As intelligence becomes abundant, personalized, and continuously available, information delivery is no longer the sole domain, or even central value, of schools. While this is most apparent at post secondary levels, it is equally applicable to the high school level. 

Outside of school, learning is flexible and adaptive. It is no longer front loaded into a single phase of life. Instead, learning is continuous and embedded within real problems, needs, and goals. AI is infinitely patient and available to support learning 24/7. It can “teach” the same concepts and information as many ways and as many times as needed for the student to learn.

This is not to say schools are becoming irrelevant, and certainly not obsolete. Schools remain deeply valuable, but for different reasons than emphasized within the traditional model.
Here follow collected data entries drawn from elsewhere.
(** Lines 90-93. *)
Definition changeLayout (e : Event) : M unit :=
  cur <- deref (node_of (ev_currentTarget e)) "currentTarget";;
  layout <- gets (λ w, getAttribute (w_dom w) cur "data-layout");;
  setLayout layout.

(** Lines 95-108. *)
Definition toggleSidebar : M unit :=
  width <- gets w_innerWidth;;
  if Z.leb width 768 then
    sb <- getCtl c_sidebar;; cl_toggle sb "open";;
    ov <- getCtl c_overlay;; cl_toggle ov "active"
  else
    cur <- getCtl c_currentLayout;;
    if cur === Some "full" then setLayout (Some "icons") else setLayout (Some "full").

(** Lines 110-113. *)
Definition closeMobileSidebar : M unit :=
  sb <- getCtl c_sidebar;; cl_remove sb ["open"];;
  ov <- getCtl c_overlay;; cl_remove ov ["active"].

(** Lines 199-203. *)
Definition handleResize : M unit :=
  width <- gets w_innerWidth;;
  if Z.gtb width 768 then closeMobileSidebar else ret tt.

(** Lines 55-64: the saved layout is applied when it is a non-empty
    string. *)
Definition setupLayoutSystem : M unit :=
  setLayout (Some "full");;
  savedLayout <- getItem storageKey;;
  match savedLayout with
  | Some s => if s !== "" then setLayout (Some s) else ret tt
  | None => ret tt
  end.


(** Lines 282-288. *)
Definition getCurrentLayout : M jsstring := getCtl c_currentLayout.
Definition setLayoutManually (layout : jsstring) : M unit := setLayout layout.

(** ** Closed forms *)

(** The update [setLayout v] applies to a layout button's classes. *)
Definition buttons_F (v : jsstring) (btn : nat) (d : Dom) (cs : gset string) : gset string :=
  if getAttribute d btn "data-layout" === v then {[ "active" ]} ∪ cs else cs ∖ {[ "active" ]}.

(** The document after the sidebar's and the buttons' updates (lines 68-77). *)
Definition setLayout_pre_dom (sb : nat) (btns : list nat) (v : jsstring) (d : Dom) : Dom :=
  fold_update (buttons_F v) btns
    (classList_add ("layout-" +:+ js_to_string v) sb (classList_remove layout_classes sb d)).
Human development, not content transmission, becomes the core mission for schools. Perhaps even more so than at post secondary institutions, though true at both levels, high schools retain critical value in areas AI cannot replace: content application and valuation, development of personal efficacy and agency, critical thinking and judgment, ethical grounding, collaboration and management, and building habits of effort and resilience.

Teachers shift from broadcasters of information to mentors and designers of relevant learning experiences within their fields of expertise. Similarly, schools evolve from credentialing systems into high-impact learning environments where students engage in real problems, sustained practice, and personal transformation.

Overall, the model of secondary education shifts toward coaching, project-based learning, real-world problem solving, and cultivating learning velocity within a relevant context. In practice, this implies movement towards a competency-based learning progression, assessment that prioritizes application, and classrooms organized around learning experiences rather than content delivery.